▸ **What is required**
Whichever lines of the material contain "below", copy each of them.

+-------+

Lemma row_le_grain1 (x y : Row) : row_le x y -> grain1 x <= grain1 y.
Proof. unfold row_le. rewrite key_compare_gt_iff. unfold key. simpl. lia. Qed.

Lemma row_le_grain2 (x y : Row) : row_le x y -> grain1 x = grain1 y -> grain2 x <= grain2 y.
Proof. unfold row_le. rewrite key_compare_gt_iff. unfold key. simpl. lia. Qed.

Lemma grain1_unique_ascending (df : Table) :
  StronglySorted row_le df ->
  StronglySorted (below Z.compare) (unique (map grain1 df)).
Proof.
  intros Hs. apply unique_ascending, StronglySorted_map.
  eapply StronglySorted_impl_in; [|exact Hs].
  intros x y _ _. apply row_le_grain1.
Qed.

Lemma grain2_unique_ascending (df : Table) :
  StronglySorted row_le df -> all_combinations df = true ->
  StronglySorted (below Z.compare) (unique (map grain2 df)).
Proof.
  intros Hs Hall. destruct df as [|r0 df']; [constructor|].
  set (df := r0 :: df') in *.
  set (p := fun r => grain1 r =? grain1 r0).
  assert (Hmin : forall r, In r df -> grain1 r0 <= grain1 r).
  { intros r [<- | Hr]; [lia|]. apply row_le_grain1.
    apply StronglySorted_inv in Hs. destruct Hs as (_ & Hhd).
    rewrite Forall_forall in Hhd. now apply Hhd. }
  assert (Hsplit : df = filter p df ++ filter (fun r => negb (p r)) df).
  { apply filter_split. eapply StronglySorted_impl_in; [|exact Hs].
    intros x y Hx Hy Hle. unfold p. rewrite !Z.eqb_eq. intros E.
    apply row_le_grain1 in Hle. specialize (Hmin x Hx). lia. }
  assert (Hcols : map grain2 df =
                  map grain2 (filter p df) ++ map grain2 (filter (fun r => negb (p r)) df)).
  { rewrite <- map_app. now rewrite <- Hsplit. }
  rewrite Hcols, unique_app_covered.
  - apply unique_ascending, StronglySorted_map.
    eapply StronglySorted_impl_in; [|apply StronglySorted_filter; exact Hs].
    intros x y Hx Hy Hle. apply filter_In in Hx, Hy.
    destruct Hx as (_ & Hx), Hy as (_ & Hy). unfold p in Hx, Hy.
    apply Z.eqb_eq in Hx, Hy. apply row_le_grain2; [exact Hle | congruence].
  - intros y Hy. apply in_map_iff in Hy. destruct Hy as (r & <- & Hr).
    apply filter_In in Hr. destruct Hr as (Hr & _).
    destruct (all_combinations_spec df Hall (grain1 r0) (grain2 r)) as (r' & Hr' & Hk).
    + apply in_map. now left.
    + now apply in_map.
    + unfold key in Hk. injection Hk as Hk1 Hk2.
      apply in_map_iff. exists r'. split; [exact Hk2|].
      apply filter_In. split; [exact Hr'|]. unfold p. now apply Z.eqb_eq.
Qed.

Lemma firstn_same_length {A : Type} (n : nat) (l : list A) :
  List.length (firstn n l) = List.length l -> firstn n l = l.
Proof.
  intros H. apply firstn_all2. rewrite length_firstn in H. lia.
Qed.

Lemma slice_head_same_length {A : Type} (t : Z) (l : list A) :
  List.length (slice 0 t l) = List.length l -> slice 0 t l = l.
Proof.
  unfold slice. simpl.
  replace (Z.min 0 (Z.of_nat (List.length l))) with 0 by lia.
  simpl. apply firstn_same_length.
Qed.

Lemma slice_nil {A : Type} (start stop : Z) : slice start stop (@nil A) = [].
Proof. unfold slice. now rewrite skipn_nil, firstn_nil. Qed.

(** ** The arrays of the entities *)

Lemma mapM_app {A B : Type} (f : A -> result B) (l1 l2 : list A) :
  mapM f (l1 ++ l2) = (a <- mapM f l1 ;; b <- mapM f l2 ;; Ok (a ++ b)).
Proof.
  induction l1 as [|x l1 IH]; cbn [mapM app bind].
  - destruct (mapM f l2); reflexivity.
  - destruct (f x) as [y|e]; cbn [bind]; [|reflexivity]. rewrite IH.
    destruct (mapM f l1) as [a|e]; cbn [bind]; [|reflexivity].
    destruct (mapM f l2) as [b|e]; reflexivity.
Qed.

Lemma mapM_map {A B C : Type} (f : B -> result C) (h : A -> B) (l : list A) :
  mapM f (map h l) = mapM (fun a => f (h a)) l.
Proof.
  induction l as [|a l IH]; cbn [mapM map]; [reflexivity|]. now rewrite IH.
Qed.

Lemma mapM_Forall2 {A B : Type} (f : A -> result B) (l : list A) (bs : list B) :
  mapM f l = Ok bs <-> Forall2 (fun a b => f a = Ok b) l bs.
Proof.
  revert bs. induction l as [|a l IH]; intros bs; cbn [mapM].
  - split; [intros H; inversion H; constructor | intros H; now inversion H].
  - split.
    + destruct (f a) as [b|e] eqn:E; cbn [bind]; [|discriminate].
      destruct (mapM f l) as [bs'|e] eqn:E'; cbn [bind]; [|discriminate].
      intros H. inversion H. subst bs. constructor; [exact E | now apply IH].
    + intros H. inversion H as [|a' b l' bs' Hb Hbs]. subst.
      rewrite Hb. cbn [bind]. apply IH in Hbs. rewrite Hbs. reflexivity.
Qed.

Lemma values_concat (ls : list Table) (seq_cols : list string) :
  values (concat ls) seq_cols =
  (rows <- mapM (fun l => values l seq_cols) ls ;; Ok (concat rows)).
Proof.
  induction ls as [|l ls IH]; cbn [concat mapM bind]; [reflexivity|].
  unfold values at 1. rewrite mapM_app. fold (values l seq_cols).
  fold (values (concat ls) seq_cols). rewrite IH.
  destruct (values l seq_cols) as [a|e]; cbn [bind]; [|reflexivity].
  destruct (mapM (fun l0 => values l0 seq_cols) ls) as [b|e]; reflexivity.
Qed.

Lemma np_concatenate_concat (ls : list (list matrix)) (ws : list matrix) :
  np_concatenate ls = Ok ws -> ws = concat ls.
Proof.
  unfold np_concatenate. destruct ls as [|l0 ls0] eqn:E; [discriminate|].
  rewrite <- E. clear E l0 ls0.
  destruct (forallb is_nil ls) eqn:Hnil.
  - intros H. inversion H. clear H. rewrite forallb_forall in Hnil.
    induction ls as [|l ls IH]; [reflexivity|]. cbn [concat].
    rewrite <- IH by (intros x Hx; apply Hnil; now right).
    specialize (Hnil l (or_introl eq_refl)). destruct l; [reflexivity | discriminate].
  - destruct (_ && _); [|discriminate]. intros H. now inversion H.
Qed.

Lemma concat_map_filter_nonempty {A B : Type} (h : A -> list B) (p : A -> bool) (l : list A) :
  (forall a, In a l -> p a = false -> h a = []) ->
  concat (map h (filter p l)) = concat (map h l).
Proof.
  induction l as [|a l IH]; intros H; [reflexivity|]. cbn [filter map concat].
  destruct (p a) eqn:E; cbn [map concat].
  - rewrite IH by (intros; apply H; [now right | assumption]). reflexivity.
  - rewrite (H a (or_introl eq_refl) E), IH by (intros; apply H; [now right | assumption]).
    reflexivity.
Qed.

Lemma entity_nonempty_key (df : Table) (g : Z * Z) :
  is_nil (entity df g) = false <-> In g (group_keys df).
Proof.
  rewrite In_group_keys. split.
  - destruct (entity df g) as [|r l] eqn:E; [discriminate|]. intros _.
    exists r. apply In_entity. rewrite E. now left.
  - intros (r & Hr & Hk). assert (H : In r (entity df g)) by now apply In_entity.
    destruct (entity df g); [contradiction | reflexivity].
Qed.

(** The groups are the entities that have a row, in the same order. *)
Lemma group_keys_sequence_entities (df : Table) :
  unique (map grain1 df) = sorted_unique (map grain1 df) ->
  unique (map grain2 df) = sorted_unique (map grain2 df) ->
  group_keys df = filter (fun g => negb (is_nil (entity df g))) (sequence_entities df).
Proof.
  intros H1 H2. apply (ascending_unique key_compare).
  - apply key_compare_trans.
  - apply key_compare_irrefl.
  - apply group_keys_ascending.
  - apply StronglySorted_filter. unfold sequence_entities. rewrite H1, H2.
    apply list_prod_ascending; apply sorted_unique_ascending.
  - intros [a b]. rewrite filter_In, negb_true_iff, entity_nonempty_key.
    split; [|tauto]. intros H. split; [|exact H].
    apply In_group_keys in H. destruct H as (r & Hr & Hk). inversion Hk.
    unfold sequence_entities. rewrite in_prod_iff, !In_unique. split; now apply in_map.
Qed.

(** The heads of the groups follow the entities in the order in which
    [gen_sequence_array] visits them. *)
Lemma groupby_head_sequence_entities (df : Table) (total_timesteps : Z) :
  unique (map grain1 df) = sorted_unique (map grain1 df) ->
  unique (map grain2 df) = sorted_unique (map grain2 df) ->
  cuts_a_group df total_timesteps = true \/ grouped_by_entity df ->
  groupby_head df total_timesteps =
  concat (map (fun g => slice 0 total_timesteps (entity df g)) (sequence_entities df)).
Proof.
  intros H1 H2 H. unfold groupby_head.
  destruct (forallb _ _) eqn:E.
  - destruct H as [H|H].
    + exfalso. unfold cuts_a_group in H. apply existsb_exists in H.
      destruct H as (g & Hg & Hcut). rewrite forallb_forall in E.
      rewrite (E (entity df g) (in_map _ _ _ Hg)) in Hcut. discriminate.
    + etransitivity; [symmetry; exact H|]. f_equal. apply map_ext_in. intros g Hg. symmetry.
      destruct (is_nil (entity df g)) eqn:En.
      * destruct (entity df g); [apply slice_nil | discriminate].
      * apply slice_head_same_length, Nat.eqb_eq. rewrite forallb_forall in E.
        apply E, in_map. now apply entity_nonempty_key.
  - rewrite map_map, (group_keys_sequence_entities df H1 H2).
    apply (concat_map_filter_nonempty (fun g => slice 0 total_timesteps (entity df g))).
    intros g _ Hg. apply negb_false_iff in Hg.
    destruct (entity df g); [apply slice_nil | discriminate].
Qed.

+-------+

▸ **Result for this exercise**
  StronglySorted (below Z.compare) (unique (map grain1 df)).
  StronglySorted (below Z.compare) (unique (map grain2 df)).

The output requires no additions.